Keep coming back here and keep moving forward. You will know what is right. Put your healthy, sanity and happiness first, because you matter. Good thoughts and hugs.

Chino 05-12-2008 08:46 AM

I'm sorry you're hurting and my prayers are with all of you.

Every time I read a post like this, I realize it could be about my RAD somewhere down the line. She's 20 and single, but if she has children someday and relapses, I would hope the father would have his and any child's best interests at heart.

BayAreaPhoenix 05-12-2008 12:24 PM

(((Chloe)))

Very brave! It's a hard decision to make with children involved, however, IMO the best decision you could have made for them and yourself since he is not able/willing to put the family's welfare first.

I'm (hopefully) in the process of moving out myself, I have no kids and it's still hard. I try to remember to replace Fear with Faith. It's hard, but everyone here has helped so much to keep my faith going, I hope we are able to do the same for you.

Good thoughts for a happy and healthy future!

lil516 05-12-2008 04:39 PM

Just sending prayers for you during this difficult time

be gentle with yourself....
I hope you have family/friends who will offer support

keep posting
there are many here that can offer ESH

Serenity8 05-12-2008 05:08 PM

Wanted to give you some support. Good for you for setting boundaries on what is unacceptable behavior and getting yourself and the children out.

Just take it one day at a time...

itisatruth 05-12-2008 06:11 PM

Sending hugs and prayers for you. I truly feel that, by making this decision, you are already on the road to recovery. Keep your "eye on the ball" ---keep focused on what you do want in your life and what you don't want: living with active addiction.

:ghug3

ZombieWife 05-12-2008 08:27 PM

Be strong and hang in there. We're all pulling for you. I think it might bring you peace to be away from him. You can focus on your children and yourself and not have to worry every time he comes through the door: is he using? What will I find today? The suspicions, everything, will be somewhere else and not around you and your children.

Heal.

:ghug2

Ann 05-13-2008 02:40 AM

(((Chloe)))

Sometimes the hardest part of any situation is just making the decision that is right for you and your children. There are no easy choices, but there are healthy choices and removing yourself from the front row seat of the chaos drama is a good start.

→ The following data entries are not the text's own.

(** [types[k]]: [undefined] for a missing key.  The keys are the own
    properties of the object; the properties it inherits from
    [Object.prototype] are no arrays and hold nothing at index [0] or
    [1], so that for [parse] and [serialize] they behave as [undefined]
    does: the call throws a [TypeError]. *)
Definition prop (tbl : Types) (k : string) : Entry :=
  default None (tbl !! k).

Definition parse (tbl : Types) (str : string) (type : string) : Completion Obj :=
  match prop tbl type with
  | Some (p, _) => p str
  | None => Throw (TypeError (cannot_read "0"))
  end.

Definition serialize (tbl : Types) (obj : Obj) (type : string) : Completion string :=
  match prop tbl type with
  | Some (_, s) => s obj
  | None => Throw (TypeError (cannot_read "1"))
  end.

(** ** The file system *)

(** The disk holds the regular files with their text and the directories
    that have been created.  The text is kept decoded: the [encoding]
    option, which the program hands to every read and write, has no
    part in it. *)
Record Disk : Type := {
  files : gmap string string;
  dirs : gset string
}.

Module Fs.

(** [fs.readFileSync], [fs.promises.readFile] *)
Definition readFile (p : string) (d : Disk) : Completion string :=
  match files d !! p with
  | Some data => Normal data
  | None => Throw (SystemError "ENOENT" p)
  end.

(** [fs.mkdirSync], [fs.promises.mkdir] with [recursive: true]: an
    existing directory is no error; the empty path names nothing, and
    a regular file is in the way. *)
Definition mkdir (p : string) (d : Disk) : Completion Disk :=
  if decide (p = "") then Throw (SystemError "ENOENT" p)
  else if decide (is_Some (files d !! p)) then Throw (SystemError "EEXIST" p)
  else Normal {| files := files d; dirs := {[p]} ∪ dirs d |}.

(** [fs.writeFileSync]: the whole file is replaced. *)
Definition writeFile (p data : string) (d : Disk) : Completion Disk :=
  if decide (p = "") then Throw (SystemError "ENOENT" p)
  else if decide (p ∈ dirs d) then Throw (SystemError "EISDIR" p)
  else Normal {| files := <[p := data]> (files d); dirs := dirs d |}.

End Fs.

(** ** Promises of [save] and the state of the process *)

(** What [save] has left to do after its [await]: the directory whose
    creation it awaits, and the write of the text it serialized before. *)
Record Task : Type := {
  t_dir : string;
  t_path : string;
  t_data : string
}.

Inductive Promise : Type :=
  | Pending (t : Task)
  | Fulfilled
  | Rejected (e : JsError).

(** The state shared by all calls: the disk, the static [types] table and
    the promises [save] has returned so far, oldest first. *)
Record World : Type := {
  disk : Disk;
  types : Types;
  promises : list Promise
}.

Definition set_disk (d : Disk) (w : World) : World :=
  {| disk := d; types := types w; promises := promises w |}.
Definition set_types (t : Types) (w : World) : World :=
  {| disk := disk w; types := t; promises := promises w |}.
Definition set_promises (ps : list Promise) (w : World) : World :=
  {| disk := disk w; types := types w; promises := ps |}.

(** Calls that read and change the world and may throw. *)
Definition M (A : Type) : Type := World → Completion A * World.

#[global] Instance M_ret : MRet M := fun A a w => (Normal a, w).
#[global] Instance M_bind : MBind M := fun A B k m w =>
  match m w with
  | (Normal a, w') => k a w'
  | (Throw e, w') => (Throw e, w')
  end.

Definition throw {A} (e : JsError) : M A := fun w => (Throw e, w).
Definition modify (f : World → World) : M unit := fun w => (Normal tt, f w).
Definition on_disk {A} (f : Disk → Completion A) : M A := fun w => (f (disk w), w).
Definition on_types {A} (f : Types → Completion A) : M A := fun w => (f (types w), w).

(** ** The static methods on the registry *)

(** [registerType(type, parse, serialize)] *)
Definition registerType (type : string) (parse : ParseFunction)
    (serialize : SerializeFunction) : M unit :=
  modify (fun w => set_types (<[type := Some (parse, serialize)]> (types w)) w).

(** [assignType(type, from)] *)
Definition assignType (type : string) (from : string) : M unit :=
  modify (fun w => set_types (<[type := prop (types w) from]> (types w)) w).

(** [registerTypes(types, parse, serialize)] *)
Fixpoint registerTypes (ts : list string) (parse : ParseFunction)
    (serialize : SerializeFunction) : M unit :=
  match ts with
  | [] => mret tt
  | type :: rest =>
    _ ← registerType type parse serialize;
    registerTypes rest parse serialize
  end.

Whether you decide to leave forever or just for a while until you regain your balance, is a good start.

Sometimes it's good to just form a plan, whether you actually take the action or not. Having a safe plan helps us emotionally, just knowing we have alternatives can ease the pressure of feeling "stuck" in a bad situation.

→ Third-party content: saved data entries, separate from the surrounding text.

(** X14. When the scan raises, for instance because the directory does not
    exist or is not a directory, the run returns 1 and the last thing it
    prints is the message of the handler that caught the exception; an
    exception that neither handler catches leaves the run. Either way it
    has made the validation request only and written no file. *)
Theorem failed_scan_ends_the_run (directory_path : pystr) (st : state)
    (e : exn) :
  (gemini_client.validate_api_key w st).1 = Ok true ->
  (analyzer.analyze_codebase w directory_path st).1 = Raise e ->
  (main.run w directory_path st).1
  = (if uncaught e then Raise e else Ok 1%Z)
  /\ (uncaught e = false ->
      last (log (main.run w directory_path st).2)
      = Some (Print (handler_message e)))
  /\ requests_made (log (main.run w directory_path st).2)
     = requests_made (log st) ++ [validation_request]
  /\ files_written (log (main.run w directory_path st).2)
     = files_written (log st).
Proof.
  intros Hval Hscan. rewrite analyze_codebase_result in Hscan.
  unfold main.run, main._print_header. munfold. msimpl.
  match goal with
  | |- context [main._validate_environment w ?s] =>
    rewrite (result_with_state _ _ (validate_environment_ok w s
               (eq_trans (validate_api_key_result w s st) Hval)))
  end.
  msimpl.
  match goal with
  | |- context [analyzer.analyze_codebase w directory_path ?s] =>
    rewrite (result_with_state _ _
               (eq_trans (analyze_codebase_result w directory_path s) Hscan))
  end.
  rewrite caught_or_uncaught. unfold handler_message, interrupted_message,
    unexpected_error_message.
  destruct (uncaught e); cbn [negb].
  - split_and!; [done | done | by chase_log | by chase_log].
  - destruct (is_KeyboardInterrupt e); msimpl;
      (split_and!;
         [done | intros _; apply last_snoc | by chase_log | by chase_log]).
Qed.

(** X15. When the scan returns no text (no source file, or none that is
    included), the run returns 1; the last thing it prints is the guidance
    message; it has made the validation request only and written no
    file. *)
Theorem empty_scan_ends_the_run (directory_path : pystr) (st : state) :
  (gemini_client.validate_api_key w st).1 = Ok true ->
  (analyzer.analyze_codebase w directory_path st).1 = Ok [] ->
  (main.run w directory_path st).1 = Ok 1%Z
  /\ last (log (main.run w directory_path st).2)
     = Some (Print no_code_message)
  /\ requests_made (log (main.run w directory_path st).2)
     = requests_made (log st) ++ [validation_request]
  /\ files_written (log (main.run w directory_path st).2)
     = files_written (log st).
Proof.
  intros Hval Hscan. rewrite analyze_codebase_result in Hscan.
  unfold main.run, main._print_header. munfold. msimpl.
  match goal with
  | |- context [main._validate_environment w ?s] =>
    rewrite (result_with_state _ _ (validate_environment_ok w s
               (eq_trans (validate_api_key_result w s st) Hval)))
  end.
  msimpl.
  match goal with
  | |- context [analyzer.analyze_codebase w directory_path ?s] =>
    rewrite (result_with_state _ _
               (eq_trans (analyze_codebase_result w directory_path s) Hscan))
  end.
  rewrite bool_decide_eq_true_2 by done. msimpl. unfold no_code_message.
  split_and!; [done | apply last_snoc | by chase_log | by chase_log].
Qed.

My heart and prayers go out to you and your children.

Hugs

imallright 05-13-2008 04:30 AM

Ann... Such wise, wise guidance. Thanks for sharing with Chloe and all of us. I would agree that one of the toughest parts was formulating what was the BEST course of action for me and the kids. Then working up the courage to act. Once I made some choices and realized that I would not die if I thought about me first and took some steps, it was incredibly liberating. There are still many frightening moments for me, but at least I have a plan and I have learned how to move forward and not be stuck in what I once thought was an impossible, no escape place.

pjbs55 05-13-2008 05:29 AM

((Chloe))
Sending you hugs and prayers. Praying that you making the choice you did will be a starting point for your AH to want to get help. I know this must be so hard on you but you are making choices of what is best for you and your children. I'm sure your AH loves the children, but he is sick and he has to want help. We are here for you and will give you all the support you need if you leave or if you stay.
Good luck,
Sending extra prayers for you and your family.